I needed an Android phone for a book project. I don’t have any other use for an Android phone, and my 2012 Nexus 7 experience was unimpressive, so when the Lenovo moto E price dropped to $100 unlocked I bought one from Amazon. This device would be a typical device for many in the community I’m writing for. It runs a now obsolete version of Android and is unlikely to be updated; it comes with known security vulnerabilities.
I’ve ordered an H2O (a rock bottom service) SIM Card and a $10 32 GB microSD card from Amazon. I didn’t pay too much attention to what I was ordering, I ended up with an 8GB LTE device. There’s a US GSM non-LTE device for $15 less that might work as well for my purposes.
(I dug through my bins looking for an unused SD card, I thought I’d found a 16GB card. On closer inspection it was 16MB. We live in interesting times.)
I’ll write some more about my experience with this ultra-cheap device a bit later. These are first impressions on unpacking it.
- It is a bit stunning to get the equivalent of a basic computer and communication device backed with Google’s full power for as little as $85 (I’m sure Hong Kong has cheaper ones.)
- It has the build quality of cardboard. I put a kink in the base of the edge band while removing it. The SIM card slot is mildly misaligned. There’s a weird slot on one side that seems to have a piece of folded paper in it. I kid you not.
- It comes in a pseudo-iPhone box with a clunky pseudo-iPhone charge.
- The default startup setting gives China’s Lenovo full access to everything you do. You can change this. Theoretically.
- I configured it, for better or worse (Lenovo), to use my primary Google account. It was the best choice for the book work but it does make me nervous. I don’t like using Google credentials on a relatively untrusted device. I tested Android Device Manager, it worked well.
- It includes an FM radio (uses headphones as antenna). That’s just weird.
- It has both Settings and Google settings
- I had to use Google search to figure out how to update all the apps (via obscure menu in Google Play Store)
- The included documentation pamphlet is well done
- It doesn’t include any significant crapware.
The places where this phone is clearly better than my $700 iPhone 6:
- Multiple user profile support - Apple’s inability to do this on the iPad is simply sad
- I can add 32GB of storage for $10 (I’m sure there’s limited use of this storage, and it degrades reliability and adds complexity, but it is there)

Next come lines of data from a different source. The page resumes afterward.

Definition List (fpath : string)
  : M W (list utils.VirtualFile * option error) :=
  let fileList : list utils.VirtualFile := [] in
  let* (user, err) := getUser in
  match err with
  | Some e => ret (fileList, Some e)
  | None =>
      let cleanFilename := GoFilepath.Base fpath in
      let* u := deref user in
      let bucketName := GetAssetBucketName (db.ID u) in
      let* (bucket, err) :=
        call (EvGetBucket bucketName) (GetBucket (Storage h) bucketName) in
      match err with
      | Some e => ret (fileList, Some e)
      | None =>
          if String.eqb cleanFilename "" || String.eqb cleanFilename "."
          then
            let name := cleanFilename in
            let name := if String.eqb name "" then "/" else name in
            let info :=
              {| utils.FName := name; utils.FIsDir := true;
                 utils.FSize := 0; utils.FModTime := GoTime.zero |} in
            ret ((fileList ++ [info])%list, None)
          else
            let* (fileList, err) :=
              call (EvListFiles bucket fpath false)
                   (ListFiles (Storage h) bucket fpath false) in
            match err with
            | Some e => ret (fileList, Some e)
            | None => ret (fileList, None)
            end
      end
  end.

Definition Validate : M W (option error) :=
  let* s := getSession in
  let '(key, err) := KeyText s in
  match err with
  | Some _ => ret (Some "key not found")
  | None =>
      let* (user, err) :=
        call (EvFindUserForKey (ssh.User s) key)
             (FindUserForKey (DBPool h) (ssh.User s) key) in
      match err with
      | Some e => ret (Some e)
      | None =>
          let* u := deref user in
          if String.eqb (db.Name u) ""
          then ret (Some "must have username set")
          else
            let* has :=
              call (EvHasFeatureForUser (db.ID u) "pgs")
                   (HasFeatureForUser (DBPool h) (db.ID u) "pgs") in
            if negb has
            then ret (Some "you do not have access to this service")
            else
              let assetBucket := GetAssetBucketName (db.ID u) in
              let* (bucket, err) :=
                call (EvUpsertBucket assetBucket)
                     (UpsertBucket (Storage h) assetBucket) in
              match err with
              | Some e => ret (Some e)
              | None =>
                  let* _ := setValue ctxBucketKey (VBucket bucket) in
                  let* (totalFileSize, err) :=
                    call (EvGetBucketQuota bucket)
                         (GetBucketQuota (Storage h) bucket) in
                  match err with
                  | Some e => ret (Some e)
                  | None =>
                      let* _ :=
                        setValue ctxBucketQuotaKey (VQuota totalFileSize) in
                      let* _ :=
                        call (EvInfof "(%s) bucket size is current (%d bytes)"
                                [LStr (db.Name u); LNum totalFileSize])
                             (fun w => (tt, w)) in
                      let* _ := setValue ctxUserKey (VUser user) in
                      let* _ :=
                        call (EvInfof "(%s) attempting to upload files to (%s)"
                                [LStr (db.Name u); LStr (Space (Cfg h))])
                             (fun w => (tt, w)) in
                      ret None
                  end
              end
      end
  end.

(** [origText] of [Write]: the bytes of the stream when [io.ReadAll]
    reports no error, the nil slice otherwise. *)
Definition origTextOf (entry : utils.FileEntry) : list Byte.byte :=
  match GoIO.ReadAll (utils.Reader entry) with
  | (b, None) => b
  | (_, Some _) => []
  end.

Definition Write (entry : utils.FileEntry)
  : M W (utils.FileEntry * (string * option error)) :=
  let* (user, err) := getUser in
  match err with
  | Some e => ret (entry, ("", Some e))
  | None =>
      let origText := origTextOf entry in
      let fileSize := GoIO.binarySize origText in
      let entry := utils.withSize entry fileSize in
      let* (bucket, err) := getBucket in
      match err with
      | Some e => ret (entry, ("", Some e))
      | None =>
          let* hasProject := getProject in
          let projectName := shared.GetProjectName entry in
          let* u := deref user in
          (* the [if hasProject == nil] block; [Some e] is an early return *)
          let* stop :=
            match hasProject with
            | Some _ => ret None
            | None =>
                let* (project, err) :=
                  call (EvFindProjectByName (db.ID u) projectName)
                       (FindProjectByName (DBPool h) (db.ID u) projectName) in
                match err with
                | None =>
                    let* err :=
                      call (EvUpdateProject (db.ID u) projectName)
                           (UpdateProject (DBPool h) (db.ID u) projectName) in
                    match err with
                    | Some e => ret (Some e)
                    | None =>
                        let* _ := setValue ctxProjectKey (VProject project) in
                        ret None
                    end
                | Some _ =>
                    let* (_, err) :=
                      call (EvInsertProject (db.ID u) projectName projectName)
                           (InsertProject (DBPool h) (db.ID u) projectName
                                          projectName) in
                    match err with
                    | Some e => ret (Some e)
                    | None =>
                        let* (project, err) :=
                          call (EvFindProjectByName (db.ID u) projectName)
                               (FindProjectByName (DBPool h) (db.ID u)
                                                  projectName) in
                        match err with
                        | Some e => ret (Some e)
                        | None =>
                            let* _ :=
                              setValue ctxProjectKey (VProject project) in
                            ret None
                        end
                    end
                end
            end in
          match stop with
          | Some e => ret (entry, ("", Some e))
          | None =>
              let* bucketQuota := getBucketQuota in
              let data :=
                {| FileEntry := entry; User := user; Text := origText;
                   Bucket := bucket; BucketQuota := bucketQuota |} in
              let* err := call (EvWriteAsset data) (writeAsset data) in
              match err with
              | Some e => ret (entry, ("", Some e))
              | None =>
                  let url :=
                    AssetURL (Cfg h) (db.Name u) projectName
                      (GoStrings.Replace (utils.Filepath (FileEntry data))
                         ("/" ++ projectName ++ "/") "" 1) in
                  ret (entry, (url, None))
              end
          end
      end
  end.

(** The handler as the interface value passed to the middleware. *)
Definition asCopyFromClientHandler : CopyFromClientHandler W :=
  {| hWrite := Write; hRead := Read; hList := List; hValidate := Validate |}.

(** The files of a session, written one after the other; an error ends
    the command of that file only. *)
Fixpoint Writes (entries : list utils.FileEntry)
  : M W (list (utils.FileEntry * (string * option error))) :=
  match entries with
  | [] => ret []
  | entry :: rest =>
      let* r := Write entry in
      let* rs := Writes rest in
      ret (r :: rs)
  end.

End Handler.

(** ** wish/list/list.go *)

Definition newline : string := String (ascii_of_nat 10) EmptyString.

Section ListMiddleware.

Context {W : Type} {X : Externals W}.

Definition Middleware (writeHandler : CopyFromClientHandler W)
  (sshHandler : M W unit) : M W unit :=
  let* session := getSession in
  let cmd := ssh.Command session in
  if negb ((1 <? Z.of_nat (length cmd))
           && String.eqb (nth 0 cmd "") "command"
           && String.eqb (nth 1 cmd "") "ls")
  then sshHandler
  else
    let* err := hValidate writeHandler in
    match err with
    | Some e => call (EvErrorHandler e) (ErrorHandler e)
    | None =>
        let* (fileList, err) := hList writeHandler "/" in
        match err with
        | Some e => call (EvErrorHandler e) (ErrorHandler e)
        | None =>
            let data :=
              fold_left
                (fun (data : list string) (file : utils.VirtualFile) =>
                   let name :=
                     GoStrings.ReplaceAll (utils.FName file) "/" "" in
                   let name :=
                     if utils.FIsDir file then name ++ "/" else name in
                   (data ++ [name])%list)
                fileList [] in
            let data := GoSort.Strings data in
            let p := list_byte_of_string (GoStrings.Join data newline) in
            let* err := call (EvSessionWrite p) (sessionWrite p) in
            match err with
            | Some e => call (EvErrorHandler e) (ErrorHandler e)
            | None => ret tt
            end
        end
    end.

End ListMiddleware.

(** ** The words of the specification, for comparison with the code *)

Module Spec.

(** A name "stripped of every path-separator character". *)
Definition stripSeparators (name : string) : string :=
  string_of_list_ascii
    (filter (fun c => negb (GoFilepath.isSep c)) (list_ascii_of_string name)).

(** "... with exactly one trailing separator appended iff the entry is a
    directory". *)
Definition listedName (f : utils.VirtualFile) : string :=
  if utils.FIsDir f then stripSeparators (utils.FName f) ++ "/"
  else stripSeparators (utils.FName f).

Definition countSeparators (name : string) : nat :=
  length (filter GoFilepath.isSep (list_ascii_of_string name)).

(** Ascending byte order. *)
Definition ascending (l : list string) : Prop :=
  StronglySorted (fun a b => String.leb a b = true) l.

(** The two-token listing command, exactly. *)
Definition isExactListCommand (cmd : list string) : bool :=
  match cmd with
  | [a; b] => String.eqb a "command" && String.eqb b "ls"
  | _ => false
  end.

(** A command that begins with the two tokens of the listing command. *)
Definition startsWithListCommand (cmd : list string) : bool :=
  match cmd with
  | a :: b :: _ => String.eqb a "command" && String.eqb b "ls"
  | _ => false
  end.

(** Identity, bucket and quota snapshot are cached together or not at all. *)
Definition allOrNothing (c : SshContext) : Prop :=
  (slotUser c = None /\ slotBucket c = None /\ slotBucketQuota c = None)
  \/ (slotUser c <> None /\ slotBucket c <> None /\ slotBucketQuota c <> None).

(** A cached identity comes with a cached bucket and quota snapshot. *)
Definition identityImpliesBucket (c : SshContext) : Prop :=
  slotUser c <> None -> slotBucket c <> None /\ slotBucketQuota c <> None.

End Spec.

(** ** A small deployment to run the handlers on *)

Module Demo.

Record World : Type :=
  { projects : list (string * string);
    files : list utils.VirtualFile;
    stored : list FileData;
    entitled : bool;
    failQuota : bool;
    failUpdate : bool;
    failInsert : bool;
    loseInserts : bool }.

Definition alice : db.User := {| db.ID := "u1"; db.Name := "alice" |}.

Definition nameless : db.User := {| db.ID := "u2"; db.Name := "" |}.

Definition hasProject (w : World) (uid name : string) : bool :=
  existsb (fun p => String.eqb (fst p) uid && String.eqb (snd p) name)
          (projects w).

- The screen doesn’t have a pop problem.
- TouchID aside, Google service authentication and integration, including Authenticator support, are much better than Apple’s hot mess.
- Google Now is impressive and Google’s voice recognition is astounding. So much better than Siri. I primarily navigate and control this device by voice.
- I love the ability to quickly view and limit cellular data use
- I won’t cry if it’s lost or broken.
And this excerpt from an online manual I dug up explains why the phone experience is so inferior to the cheapest ($450!) iPhone:
I went looking for the manual because I was having trouble inserting an SD card. The image in the manual is correct, but the text description is wrong. It says put the SIM card in “gold contacts up” and the MicroSD card “writing facing up”. They both go in with contacts “up” (camera side). It’s also quite easy to put the SIM card in upside down; it will fit but the eject feature won’t work.
The pamphlet that came with the phone is correct however.